If the 76ers became a playoff level team, the value of the franchise would likely instantly hit the $1.9-2.0 B range populated by Golden State and Brooklyn. I see them as a slightly lesser Boston.
The Sixers have a great history of contending, a top 5 media market with 2.5% of the nation's TV households, and a nationally appealing brand.
By next year, this could be the largest collection of top young talents in the NBA. That is a great long term position.
Additionally, NBA Teams are growing more valuable, so I would feel very comfortable in my acquisition.
I struggled with which NBA team to try to acquire to fix the injustice of the Seattle situation...New Orleans? Oklahoma City? Memphis? Milwaukee?
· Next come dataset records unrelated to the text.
(** A socket's life always ends unregistered.  However
    [_serve_connection] ends, by a return, by spending its budget of messages
    or by an exception (a message whose type is a list raises out of it), the
    connection is no longer the current one of its device. *)
Theorem served_connection_removed {T} `{PresencePortsLaws T} cfg c connection events (w : World T) :
  world_ok w → gone connection (w_presence (serve_until_closed cfg c connection events w).2).
Proof.
  intros Hok. unfold serve_until_closed, try_finally.
  pose proof (r_serve cfg (ac_websocket connection) connection MAX_SOCKET_MESSAGES events w Hok) as Hrun.
  destruct (_serve_connection _ _ _ _ _ w) as [o w1]. simpl in Hrun.
  assert (world_ok w1) as Hok1 by by eapply wsteps_ok.
  unfold bind. destruct (on_presence (Presence.remove connection) w1) as [o2 w2] eqn:Hrm.
  apply on_presence_inv in Hrm as [Hrm _].
  pose proof (removed_gone connection _ (proj1 Hok1)) as Hg. rewrite Hrm in Hg. simpl in Hg.
  assert (presence_ok (w_presence w2)) as Hok2.
  { pose proof (b_removing connection (w_presence w1)) as Hb. rewrite Hrm in Hb.
    eapply pblocks_ok; [exact Hb|apply Hok1]. }
  destruct o2 as [[|]|e]; simpl; try exact Hg.
  pose proof (l_broadcast cfg c (ac_account_id connection) w2 Hok2) as [_ Hl].
  destruct (broadcast_presence cfg c (ac_account_id connection) w2) as [[[]|e] w3]; simpl in *;
    intros c' Hc'; apply Hg; by apply Hl.
Qed.

(** ** Two defects *)

(** An unhashable message type escapes the socket loop.  A well-formed
    JSON object whose "type" is a list or an object is not answered with a
    close code: the membership test raises [TypeError] out of
    [_serve_connection], before anything is sent or closed. *)
Theorem unhashable_type_raises {T} `{PresencePortsLaws T} cfg c moves sessions ws connection
    raw decoded message size (w : World T) :
  utf8_len raw = Ok size → (size ≤ MAX_WEBSOCKET_MESSAGE_BYTES)%Z →
  loads decoded = Ok (JObj message) → hashable (get_member "type" message) = false →
  serve_one cfg c moves sessions ws connection (Text raw (Some decoded)) w = (Raise TypeError, w).
Proof.
  intros Hsize Hle Hload Hh. unfold serve_one, bind, lift. rewrite Hsize. apply Z.ltb_ge in Hle as ->.
  rewrite Hload. unfold dispatch. 
  assert (∀ s, eq_str (get_member "type" message) s = false) as Hne.
  { intros s. unfold eq_str. by destruct (get_member "type" message). }
  rewrite !Hne. simpl. unfold bind, lift, member_of. by rewrite Hh.
Qed.

(** [disconnect_account] leaks queues.  It takes the account's
    connections out but not their outbound queues: the queue and its waiting
    writer stay in [_outbound], and the [remove] that the closing socket then
    runs does nothing, for the connection is not current any more. *)
Theorem disconnect_account_leaks a d c q s :
  presence_ok s → current_connection a d s = Some c → dict_get (ac_id c) (pm_outbound s) = Some q →
  let s' := (disconnect_account a s).2 in
  current_connection a d s' = None ∧ dict_get (ac_id c) (pm_outbound s') = Some q ∧
  Presence.remove c s' = (Ok false, s').
Proof.
  intros Hs Hc Hq s'. destruct (account_sockets_ok _ _ _ _ (proj1 Hs) Hc) as ((_&_&_&Hown)&_&Hd).
  destruct (Hown _ _ Hd) as [Hdev Hacc].
  assert (pm_connections s' = dict_del a (pm_connections s) ∧ pm_outbound s' = pm_outbound s) as [Hconns Hout].
  { unfold s', disconnect_account, take_account, bind, gets, modify, ret. simpl.
    set (s0 := set_connections (dict_del a) s). set (l := dict_values (account_sockets a s)).
    change (dict_del a (pm_connections s)) with (pm_connections s0).
    change (pm_outbound s) with (pm_outbound s0). clearbody s0.
    revert s0. induction l as [|x l IH]; intros s0; simpl; [done|]. unfold bind. simpl.
    by rewrite (proj1 (IH _)), (proj2 (IH _)). }
  assert (current_connection a d s' = None) as Hnone.
  { unfold current_connection, account_sockets. rewrite Hconns, dict_get_del_eq by apply Hs. done. }
  split_and!; [done|by rewrite Hout|].
  unfold Presence.remove, remove_locked, bind, gets. rewrite Hacc, Hdev, Hnone. done.
Qed.

(** ** Witnesses

    Two devices of one account with a socket each, an open transfer between
    them, and a store without sessions. *)
#[export] Instance mem_ports : PresencePorts MemTransfers := {|
  find_current_by_id := λ _ _, ret None;
  device_by_id := λ a d m,
    Ok (match mt_device_repository m with Some ds => Mem.device_lookup ds a d | None => None end) |}.

#[export] Instance mem_ports_laws : PresencePortsLaws MemTransfers.
Proof. constructor. intros r i s. apply (reflexivity (R := lawful)). Qed.

Definition config1 : PresenceConfig :=
  {| pc_heartbeat_timeout := PRESENCE_HEARTBEAT_TIMEOUT; pc_session_repository := true;
     pc_device_repository := true; pc_transfer_repository := true |}.
Definition socket10 : ActiveConnection := Build_ActiveConnection 1000 1 10 5 1 0 0.
Definition socket11 : ActiveConnection := Build_ActiveConnection 1001 1 11 6 2 0 0.
Definition presence1 : Presence := (register socket10 initial_presence).2.
Definition presence2 : Presence := (register socket11 presence1).2.
Definition offer_v1 : TransferRequestRecord := new_offer 0 100 1 10 11 1 (seconds 60).
Definition world2 : World MemTransfers := Build_World presence2 (fixture_mem [offer_v1]).
Definition still (n : timestamp) : clock := λ _, n.
Definition offer_message : dict pystr json := sdp_message "sdp_offer" 100 10 11 50000 (u "v=0").

Lemma presence1_ok : presence_ok presence1.
Proof. eapply pblocks_ok; [apply b_registering|apply initial_presence_ok]. Qed.

Lemma presence2_ok : presence_ok presence2.
Proof. eapply pblocks_ok; [apply b_registering|apply presence1_ok]. Qed.

Lemma fixture_repo_ok r : repo_ok (fixture_mem [r]).
Proof.
  split; [apply NoDup_singleton|]. intros k x Hk%list_elem_of_singleton. by simplify_eq.
Qed.

Lemma world2_ok : world_ok world2.
Proof. split_and!; [apply presence2_ok|apply fixture_repo_ok|done]. Qed.

Lemma presence_limits_witness : within_limits presence1.
Proof.
  apply (presence_limits (fixture_mem [offer_v1]) (Build_World presence1 (fixture_mem [offer_v1]))).
  - apply fixture_repo_ok.
  - apply rtc_pblock_world. exact (b_registering socket10 initial_presence).
Defined.

Lemma coroutines_are_steps_witness :
  rtc wstep world2 (forward_signaling config1 (still 10) (at_time 10) socket10 offer_message world2).2.
Proof.
  destruct (coroutines_are_steps config1 world2 world2_ok) as (_&H&_).
  exact (H (still 10) (at_time 10) socket10 offer_message).
Defined.

Lemma register_spec_witness : current_connection 1 10 presence1 = Some socket10.
Proof.
  pose proof (register_spec socket10 initial_presence initial_presence_ok) as H. unfold presence1.
  destruct (register socket10 initial_presence) as [o s'].
  destruct H as (_&Hc&_). exact Hc.
Defined.

Lemma prune_expired_spec_witness :
  current_connection 1 10 (prune_expired (seconds 45) (seconds 45) (Some 1%N) presence2).2 = None.
Proof.
  destruct (prune_expired_spec (seconds 45) (seconds 45) 1 presence2 presence2_ok) as (H&_&_).
  destruct (current_connection 1 10 _) as [c|] eqn:Hc; [|reflexivity].
  apply H in Hc as [Hc Hlt]. vm_compute in Hc. injection Hc as <-. vm_compute in Hlt. discriminate.
Defined.

Lemma forward_only_to_peer_witness :
  ∃ peer q, ac_device_id peer = 11%N ∧
    dict_get (ac_id peer)
      (pm_outbound (w_presence (forward_signaling config1 (still 10) (at_time 10) socket10 offer_message world2).2))
      = Some q ∧ last (oq_queue q) = Some (JObj offer_message).
Proof.
  destruct (forward_signaling config1 (still 10) (at_time 10) socket10 offer_message world2) as [o w'] eqn:Hf.
  assert (o = Ok true) as -> by (vm_compute in Hf; by simplify_eq).
  destruct (forward_only_to_peer config1 (still 10) (at_time 10) socket10 offer_message world2 w' world2_ok Hf)
    as (transfer&peer&q&Hin&_&_&_&_&Hdev&_&_&Hq&Hlast).
  exists peer, q. split; [|by split]. vm_compute in Hin. apply list_elem_of_singleton in Hin. subst transfer.
  destruct Hdev as [[_ Hd]|[Hd _]]; [exact Hd|discriminate Hd].
Defined.

Definition world3 : World MemTransfers :=
  (forward_signaling config1 (still 10) (at_time 10) socket10 offer_message world2).2.
(* ===== verification/Hashing.v ===== *)
(** * Hashing: [hashlib.sha256] and [hmac.new(..., hashlib.sha256)]

    The digests the program stores instead of secrets, as functions on bytes
    that evaluate, and what clients use of them: the digest's length. *)
From Stdlib.Strings Require Import Byte.
From S2P Require Import Prelude Models Json.
From stdpp Require Import list strings.

Local Open Scope N_scope.

(** ** Words *)
Definition byte_of (n : N) : byte := match Byte.of_N (n mod 256) with Some b => b | None => x00 end.

Definition add32 (a b : N) : N := (a + b) mod 2 ^ 32.
Definition rotr (n x : N) : N := N.lor (N.shiftr x n) (N.shiftl x (32 - n) mod 2 ^ 32).

(** The standard's constants: the first 32 bits of the fractional parts of
    the cube roots (of the square roots) of the first primes. *)
Definition divides_none (n : nat) : bool := forallb (λ d, negb (n mod d =? 0)%nat) (seq 2 (n - 2)).
Definition primes (count : nat) : list N := firstn count (map N.of_nat (List.filter divides_none (seq 2 320))).

(** The integer cube root, bit by bit from bit [k]. *)
Fixpoint cube_root (k : nat) (acc n : N) : N :=
  let acc' := acc + 2 ^ N.of_nat k in
  let next := if acc' * acc' * acc' <=? n then acc' else acc in
  match k with O => next | S k' => cube_root k' next n end.

Definition round_constants : list N := Eval vm_compute in
  map (λ p, cube_root 40 0 (p * 2 ^ 96) mod 2 ^ 32) (primes 64).

Definition hash_words : list N := Eval vm_compute in
  map (λ p, N.sqrt (p * 2 ^ 64) mod 2 ^ 32) (primes 8).

Record hash_state := Hash { ha : N; hb : N; hc : N; hd : N; he : N; hf : N; hg : N; hh : N }.

Definition initial_hash : hash_state :=
  let w := λ i, nth i hash_words 0 in Hash (w 0%nat) (w 1%nat) (w 2%nat) (w 3%nat) (w 4%nat) (w 5%nat) (w 6%nat) (w 7%nat).

(** ** Message schedule and compression *)

(** The schedule newest word first, extended [n] times. *)
Fixpoint extend (n : nat) (w : list N) : list N :=
  match n with
  | O => w
  | S n' =>
      let w2 := nth 1 w 0 in
      let w15 := nth 14 w 0 in
      let s0 := N.lxor (N.lxor (rotr 7 w15) (rotr 18 w15)) (N.shiftr w15 3) in
      let s1 := N.lxor (N.lxor (rotr 17 w2) (rotr 19 w2)) (N.shiftr w2 10) in
      extend n' (add32 (add32 (nth 15 w 0) s0) (add32 (nth 6 w 0) s1) :: w)
  end.

Definition round (h : hash_state) (kw : N * N) : hash_state :=
  let s1 := N.lxor (N.lxor (rotr 6 (he h)) (rotr 11 (he h))) (rotr 25 (he h)) in
  let ch := N.lxor (N.land (he h) (hf h)) (N.land (N.lxor (he h) (2 ^ 32 - 1)) (hg h)) in
  let t1 := add32 (add32 (add32 (hh h) s1) (add32 ch kw.1)) kw.2 in
  let s0 := N.lxor (N.lxor (rotr 2 (ha h)) (rotr 13 (ha h))) (rotr 22 (ha h)) in
  let maj := N.lxor (N.lxor (N.land (ha h) (hb h)) (N.land (ha h) (hc h))) (N.land (hb h) (hc h)) in
  Hash (add32 t1 (add32 s0 maj)) (ha h) (hb h) (hc h) (add32 (hd h) t1) (he h) (hf h) (hg h).

Definition compress (h : hash_state) (block : list N) : hash_state :=
  let w := rev (extend 48 (rev block)) in
  let r := fold_left round (combine round_constants w) h in
  Hash (add32 (ha h) (ha r)) (add32 (hb h) (hb r)) (add32 (hc h) (hc r)) (add32 (hd h) (hd r))
       (add32 (he h) (he r)) (add32 (hf h) (hf r)) (add32 (hg h) (hg r)) (add32 (hh h) (hh r)).

(** ** Padding and blocks *)
Fixpoint big_endian (k : nat) (n : N) : bytes :=
  match k with O => [] | S k' => big_endian k' (n / 256) ++ [byte_of n] end.

Definition padded (m : bytes) : bytes :=
  let zeros := ((119 - N.of_nat (length m) mod 64) mod 64) in
  m ++ x80 :: repeat x00 (N.to_nat zeros) ++ big_endian 8 (8 * N.of_nat (length m)).

Fixpoint words (m : bytes) : list N :=
  match m with
  | a :: b :: c :: d :: m' =>
      (((Byte.to_N a * 256 + Byte.to_N b) * 256 + Byte.to_N c) * 256 + Byte.to_N d) :: words m'
  | _ => []
  end.

Fixpoint blocks (fuel : nat) (h : hash_state) (w : list N) : hash_state :=
  match fuel, w with
  | S fuel', _ :: _ => blocks fuel' (compress h (firstn 16 w)) (skipn 16 w)
  | _, _ => h
  end.

Definition sha256 (m : bytes) : bytes :=
  let w := words (padded m) in
  let h := blocks (length w) initial_hash w in
  concat (map (big_endian 4) [ha h; hb h; hc h; hd h; he h; hf h; hg h; hh h]).

(** ** HMAC, block size 64 *)
Definition xor_pad (pad : N) (key : bytes) : bytes := map (λ b, byte_of (N.lxor (Byte.to_N b) pad)) key.

Definition hmac_sha256 (key message : bytes) : bytes :=
  let key := if (64 <? length key)%nat then sha256 key else key in
  let key := key ++ repeat x00 (64 - length key) in
  sha256 (xor_pad 0x5c key ++ sha256 (xor_pad 0x36 key ++ message)).

(** ** Text to bytes *)
Definition to_bytes (l : list N) : bytes := map byte_of l.

(** [value.encode("utf-8")] and [value.encode("ascii")] *)
Definition encode_utf8 (s : pystr) : outcome bytes :=
  match utf8 s with Ok l => Ok (to_bytes l) | Raise e => Raise e end.

Definition encode_ascii (s : pystr) : outcome bytes :=
  if forallb (λ c, c <? 128) s then Ok (to_bytes s) else Raise UnicodeEncodeError.

(** ** Test vectors (FIPS 180-4, RFC 4231) and lengths *)
Definition hex_digit_of (n : N) : N := if n <? 10 then 48 + n else 87 + n.
Definition hex_of (m : bytes) : pystr :=
  concat (map (λ b, [hex_digit_of (Byte.to_N b / 16); hex_digit_of (Byte.to_N b mod 16)]) m).

Example sha256_abc :
  hex_of (sha256 (to_bytes (u "abc"))) = u "ba7816bf8f01cfea414140de5dae2223b00361a396177a9cb410ff61f20015ad".
Proof. vm_compute. reflexivity. Qed.

Example sha256_two_blocks :
  hex_of (sha256 (to_bytes (u "abcdbcdecdefdefgefghfghighijhijkijkljklmklmnlmnomnopnopq"))) =
  u "248d6a61d20638b8e5c026930c3e6039a33ce45964ff2167f6ecedd419db06c1".
Proof. vm_compute. reflexivity. Qed.

Example sha256_empty :
  hex_of (sha256 []) = u "e3b0c44298fc1c149afbf4c8996fb92427ae41e4649b934ca495991b7852b855".
Proof. vm_compute. reflexivity. Qed.

Example hmac_rfc4231_2 :
  hex_of (hmac_sha256 (to_bytes (u "Jefe")) (to_bytes (u "what do ya want for nothing?"))) =
  u "5bdcc146bf60754e6a042426089575c75a003f089d2739839dec58b964ec3843".
Proof. vm_compute. reflexivity. Qed.

Lemma big_endian_length k n : length (big_endian k n) = k.
Proof. revert n. induction k as [|k IH]; intros n; simpl; [done|]. rewrite length_app, IH. simpl. lia. Qed.

Lemma sha256_length m : length (sha256 m) = 32%nat.
Proof. unfold sha256. cbn [map concat]. rewrite !length_app, !big_endian_length. reflexivity. Qed.

Lemma hmac_sha256_length key m : length (hmac_sha256 key m) = 32%nat.
Proof. apply sha256_length. Qed.

#[global] Opaque sha256 hmac_sha256.

(** ** [base64.urlsafe_b64encode(raw).decode("ascii").rstrip("=")] *)
Definition base64url_char (n : N) : N :=
  if n <? 26 then 65 + n else if n <? 52 then 71 + n else if n <? 62 then n - 4
  else if n =? 62 then 45 else 95.

Fixpoint encode_base64url (m : bytes) : pystr :=
  match m with
  | [] => []
  | [a] => let n := Byte.to_N a * 16 in [base64url_char (n / 64); base64url_char (n mod 64)]
  | [a; b] =>
      let n := (Byte.to_N a * 256 + Byte.to_N b) * 4 in
      [base64url_char (n / 4096); base64url_char (n / 64 mod 64); base64url_char (n mod 64)]
  | a :: b :: c :: m' =>
      let n := (Byte.to_N a * 256 + Byte.to_N b) * 256 + Byte.to_N c in
      base64url_char (n / 262144) :: base64url_char (n / 4096 mod 64) ::
      base64url_char (n / 64 mod 64) :: base64url_char (n mod 64) :: encode_base64url m'
  end.

Example base64url_1 : encode_base64url (to_bytes (u "any carnal pleas")) = u "YW55IGNhcm5hbCBwbGVhcw".
Proof. reflexivity. Qed.
Example base64url_2 : encode_base64url [xfb; xff; xfe] = u "-__-".
Proof. reflexivity. Qed.

Lemma base64url_char_ascii n : n < 64 → base64url_char n < 128.
Proof. intros Hn. unfold base64url_char.
  destruct (N.ltb_spec n 26), (N.ltb_spec n 52), (N.ltb_spec n 62), (N.eqb_spec n 62); lia.
Qed.

Lemma encode_base64url_ascii m : forallb (λ c, c <? 128) (encode_base64url m) = true.
Proof.
  assert (∀ b, Byte.to_N b < 256) as Hb by (intros b; pose proof (Byte.to_N_bounded b); lia).
  revert m. fix IH 1. intros [|a [|b [|c m]]]; cbn [encode_base64url]; cbv zeta; cbn [forallb]; [done|..].
  all: rewrite ?IH, !andb_true_iff, !N.ltb_lt; repeat split; try done; apply base64url_char_ascii.
  all: try (apply N.mod_lt; done).
  all: pose proof (Hb a); try pose proof (Hb b); try pose proof (Hb c).
  all: apply N.Div0.div_lt_upper_bound; lia.
Qed.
Ultimately I decided to go with the cheapest.
The New Orleans Pelicans ($650 M) have a cool brand, but really that is about it. How anyone in their right mind can move a team from Charlotte to New Orleans is beyond me. Oh, wait. I did say "in their right mind".
New Orleans is a good city with very good general sports fans, but the reality is Seattle is a top 12 market with hard core basketball-specific fans. To me, it's a no-brainer where to play.
I would petition the NBA to allow me to use the Supersonics name and maybe even pay a small fee to OKC for the right to claim the Sonics' history as my teams.
New Orleans has one of the best young players in the league in Anthony Davis and a pretty good group of young to mid-career talents. Dell Demps, to me, seems like quite a good GM. I am less sold on their coach.
I would be inclined to work a deal with Sacramento for George Karl. Karl alternates between being OK and on the rocks in Sacramento. I would offer to take him off their hands. I would essentially give Karl the same deal + 1 year in exchange for him letting the Kings off the hook financially for any future pay.
I think they would be good with that.
Karl does quite well with deep, talented, young rosters and is well liked in Seattle, making it a strong move on and off the court.
Seattle would likely be more than willing to upgrade Key Arena to regain an NBA team.
The new Seattle Supersonics would be in a market with 1.6% of the nation's TVs and would likely be worth about $1.2 B on arrival.
While Minneapolis is a nice market, the reality is that Kevin Garnet is the only star who ever wanted to have a career there. It is a tough market in which to retain players. That makes it a little dodgy as an NBA market.
Minnesota has a very nice young team currently with a pretty promising GM in Milt Newton. It is questionable whether he knows how to build a team, but he does seem to have an eye for talent.
Vancouver is 30% bigger, but it is in Canada where fans just aren't as rabid. Consider it something of a wash in-market, but the reality is having two teams in Canada is much better than just having one. All of western Canada would be eager to buy Vancouver Timberwolves gear if they became pretty good at a time when the Raptors happened to be pretty good.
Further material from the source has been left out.